> _WHAT YOU HAVE TO DO_
What lines in the following entries hold the word "getitem"? Copy each one.

===== DATA SHOWN

(** The attributes as [__init__] leaves them, once the account is loaded,
    validated and registered. *)
Definition init (account : NearAccount) : t :=
  {| account := account; portfolio := []; privacy_preferences := initial_preferences |}.

(** What the [try] block of [get_balance] can raise: an exception of the
    embedding, or the [TypeError] of [None['amount']]. *)
Inductive Caught : Type :=
| Std (e : Exn)
| TypeError (msg : string).

Definition caught {A : Type} (r : Result A) : Caught + A :=
  match r with
  | inl e => inl (Std e)
  | inr a => inr a
  end.

Definition unsupported_token (token : string) : Exn :=
  ValueError ("Unsupported token: " +:+ token +:+ ". Supported tokens: "
              +:+ repr_list ASSET_KEYS).

(** The body of the [try] block of [get_balance]. *)
Definition balance_query (self : t) (token : string) : Caught + float :=
  if String.eqb token "NEAR" then
    match state (account self) with
    | inl e => inl (Std e)
    | inr None => inl (TypeError "'NoneType' object is not subscriptable")
    | inr (Some account_state) =>
        caught (let? amount := getitem account_state "amount" in
                let? x := PyFloat.of_str amount in
                PyFloat.truediv_int x (10 ^ 24))
    end
  else
    match getitem ASSET_MAP token with
    | inl e => inl (Std e)
    | inr a =>
        match view_function (account self) (token_id a) "ft_balance_of"
                {[ "account_id" := account_id (signing (account self)) ]} with
        | inl e => inl (Std e)
        | inr balance_raw =>
            match balance_raw ≫= (fun d => d !! "result") with
            | None => inr PyFloat.zero
            | Some result =>
                if String.eqb result "" then inr PyFloat.zero
                else caught (from_decimals result (decimals a))
            end
        end
    end.

Definition get_balance (self : t) (token : string) : Result float :=
  match ASSET_MAP !! token with
  | None => raise (unsupported_token token)
  | Some _ =>
      match balance_query self token with
      | inl _ => ok PyFloat.zero
      | inr balance => ok balance
      end
  end.

(** The loop of [get_portfolio], over the symbols in [keys]. *)
Definition collect_balances (self : t) (keys : list string) : list (string * float) :=
  fold_left
    (fun portfolio token =>
       dict_set token
         match get_balance self token with
         | inl _ => PyFloat.zero
         | inr balance => balance
         end
         portfolio)
    keys [].

Definition get_portfolio (self : t) : t * list (string * float) :=
  let portfolio := collect_balances self ASSET_KEYS in
  (with_portfolio self portfolio, portfolio).

(** The valid keys of [set_privacy_preferences], a Python set: the loop
    over it may run in any order. *)
Definition valid_keys : list string :=
  ["default_level"; "auto_shield"; "memos_enabled"; "viewing_keys"].

(** The update loop of [set_privacy_preferences], over [keys]. *)
Definition update_preferences (keys : list string) (preferences prefs : gmap string PyVal)
  : gmap string PyVal :=
  fold_left
    (fun prefs key =>
       match preferences !! key with
       | Some v => <[key := v]> prefs
       | None => prefs
       end)
    keys prefs.

Definition set_privacy_preferences (self : t) (preferences : gmap string PyVal) : t :=
  with_preferences self (update_preferences valid_keys preferences (privacy_preferences self)).

(** [analyze_portfolio]: the analysis of the portfolio that [get_portfolio]
    returns. *)
Definition analyze_portfolio (self : t) : t * Result Analysis :=
  let '(self', portfolio) := get_portfolio self in
  (self', analyze_portfolio portfolio).

(** A privacy level as [intent_swap_zec] reads it. The function compares
    the level with ['shielded'] and does nothing else with it; a value
    that is not a string equals no string, like the empty text. *)
Definition level_text (v : PyVal) : string :=
  match v with
  | PyStr s => s
  | _ => ""
  end.

Definition unsupported_input_token (token_in : string) : Exn :=
  ValueError ("Unsupported input token: " +:+ token_in +:+ ". Supported tokens: "
              +:+ repr_list ASSET_KEYS).

Definition unsupported_output_token (token_out : string) : Exn :=
  ValueError ("Unsupported output token: " +:+ token_out +:+ ". Supported tokens: "
              +:+ repr_list ASSET_KEYS).

Definition bad_swap_amount : Exn := ValueError "Swap amount must be greater than 0".

(** [privacy_level], or the default level of the preferences. *)
Definition effective_level (self : t) (privacy_level : option string) : Result string :=
  match privacy_level with
  | Some level => ok level
  | None => let? v := getitem (privacy_preferences self) "default_level" in ok (level_text v)
  end.

Definition swap_to_zec (lib : Libs) (relay : Relay) (amb : Ambient) (self : t)
  (token_in : string) (amount_in : float) (privacy_level : option string)
  : M (gmap string string) :=
  if PyFloat.leb amount_in PyFloat.zero then mraise bad_swap_amount
  else
    match ASSET_MAP !! token_in with
    | None => mraise (unsupported_input_token token_in)
    | Some _ =>
        let* privacy_level := lift (effective_level self privacy_level) in
        try_except
          (intent_swap_zec lib relay amb (signing (account self)) token_in amount_in
             "ZEC" privacy_level)
          (fun e => mraise e)
    end.

Definition swap_from_zec (lib : Libs) (relay : Relay) (amb : Ambient) (self : t)
  (token_out : string) (amount_in : float) (privacy_level : option string)
  : M (gmap string string) :=
  if PyFloat.leb amount_in PyFloat.zero then mraise bad_swap_amount
  else
    match ASSET_MAP !! token_out with
    | None => mraise (unsupported_output_token token_out)
    | Some _ =>
        let* privacy_level := lift (effective_level self privacy_level) in
        try_except
          (intent_swap_zec lib relay amb (signing (account self)) "ZEC" amount_in
             token_out privacy_level)
          (fun e => mraise e)
    end.

End ZcashAgent.

(** Calls that change the agent, in program order. *)
Inductive AgentCall : Type :=
| call_set_privacy_preferences (preferences : gmap string ZcashAgent.PyVal)
| call_get_portfolio
| call_analyze_portfolio.

Definition apply_agent_call (self : ZcashAgent.t) (c : AgentCall) : ZcashAgent.t :=
  match c with
  | call_set_privacy_preferences preferences =>
      ZcashAgent.set_privacy_preferences self preferences
  | call_get_portfolio => fst (ZcashAgent.get_portfolio self)
  | call_analyze_portfolio => fst (ZcashAgent.analyze_portfolio self)
  end.

Definition run_agent_calls (calls : list AgentCall) (self : ZcashAgent.t) : ZcashAgent.t :=
  fold_left apply_agent_call calls self.

(** Sample data of the agent. *)
Module AgentSamples.

(** An account whose queries all fail. *)
Definition offline : ZcashAgent.NearAccount :=
  {| ZcashAgent.signing := ScenarioA.account;
     ZcashAgent.state := raise (RequestException "ConnectionError");
     ZcashAgent.view_function := fun _ _ _ => raise (RequestException "ConnectionError") |}.

(** An account with 2 NEAR, 3 ZEC and no USDC. *)
Definition funded : ZcashAgent.NearAccount :=
  {| ZcashAgent.signing := ScenarioA.account;
     ZcashAgent.state := ok (Some {[ "amount" := "2000000000000000000000000" ]});
     ZcashAgent.view_function := fun token_id _ _ =>
       if String.eqb token_id "zcash.factory.bridge.near"
       then ok (Some {[ "result" := "300000000" ]})
       else ok (Some ∅) |}.

End AgentSamples.

(** * Properties *)

Lemma ok_inj {A : Type} (a b : A) : ok a = ok b -> a = b.
Proof. intros H. injection H. auto. Qed.

(** ** Rounding keeps the sign and never yields NaN *)

Section Rounding.

Lemma shr_1_nonneg (mrs : shr_record) : 0 <= shr_m mrs -> 0 <= shr_m (shr_1 mrs).
Proof.
  destruct mrs as [m r s]; simpl.
  destruct m as [|p|p]; [easy| |lia].
  destruct p; simpl; lia.
Qed.

Lemma iter_shr_1_nonneg (p : positive) (mrs : shr_record) :
  0 <= shr_m mrs -> 0 <= shr_m (SpecFloat.iter_pos shr_1 p mrs).
Proof.
  revert mrs; induction p as [p IH|p IH|]; intros mrs H; simpl.
  - apply IH, IH, shr_1_nonneg, H.
  - apply IH, IH, H.
  - apply shr_1_nonneg, H.
Qed.

Lemma shr_fexp_nonneg (m e : Z) (l : location) :
  0 <= m -> 0 <= shr_m (fst (shr_fexp PyFloat.prec PyFloat.emax m e l)).
Proof.
  intros H. unfold shr_fexp, shr.
  assert (H0 : 0 <= shr_m (shr_record_of_loc m l)).
  { destruct l as [|[]]; exact H. }
  destruct (fexp _ _ _ - e) as [|p|p]; simpl; auto using iter_shr_1_nonneg.
Qed.

Lemma round_nearest_even_nonneg (m : Z) (l : location) :
  0 <= m -> 0 <= round_nearest_even m l.
Proof.
  intros H. destruct l as [|[]]; simpl; try lia.
  destruct (Z.even m); lia.
Qed.

(** A rounded non-negative mantissa is a zero, a finite float or an
    infinity of the requested sign. *)
Lemma binary_round_aux_sign (sx : bool) (mx ex : Z) (lx : location) :
  0 <= mx ->
  match binary_round_aux PyFloat.prec PyFloat.emax sx mx ex lx with
  | S754_zero s | S754_infinity s | S754_finite s _ _ => s = sx
  | S754_nan => False
  end.
Proof.
  intros H. unfold binary_round_aux.
  pose proof (shr_fexp_nonneg mx ex lx H) as H1.
  destruct (shr_fexp _ _ mx ex lx) as [mrs' e'] eqn:E1. simpl in H1.
  pose proof (shr_fexp_nonneg _ e' loc_Exact
                (round_nearest_even_nonneg _ (loc_of_shr_record mrs') H1)) as H2.
  destruct (shr_fexp _ _ (round_nearest_even _ _) e' loc_Exact) as [mrs'' e''].
  simpl in H2.
  destruct (shr_m mrs'') as [|m|m]; [reflexivity| |lia].
  destruct (e'' <=? _); reflexivity.
Qed.

Lemma binary_normalize_not_nan (n e : Z) (sz : bool) :
  PyFloat.is_nan (binary_normalize PyFloat.prec PyFloat.emax n e sz) = false.
Proof.
  destruct n as [|p|p]; simpl; [reflexivity| |].
  - unfold binary_round. destruct (shl_align _ _ _) as [mz ez].
    pose proof (binary_round_aux_sign false (Zpos mz) ez loc_Exact ltac:(lia)) as H.
    destruct (binary_round_aux _ _ _ _ _ _); easy.
  - unfold binary_round. destruct (shl_align _ _ _) as [mz ez].
    pose proof (binary_round_aux_sign true (Zpos mz) ez loc_Exact ltac:(lia)) as H.
    destruct (binary_round_aux _ _ _ _ _ _); easy.
Qed.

==========

> _ANSWER FOR THE TASK_
        caught (let? amount := getitem account_state "amount" in
    match getitem ASSET_MAP token with
  | None => let? v := getitem (privacy_preferences self) "default_level" in ok (level_text v)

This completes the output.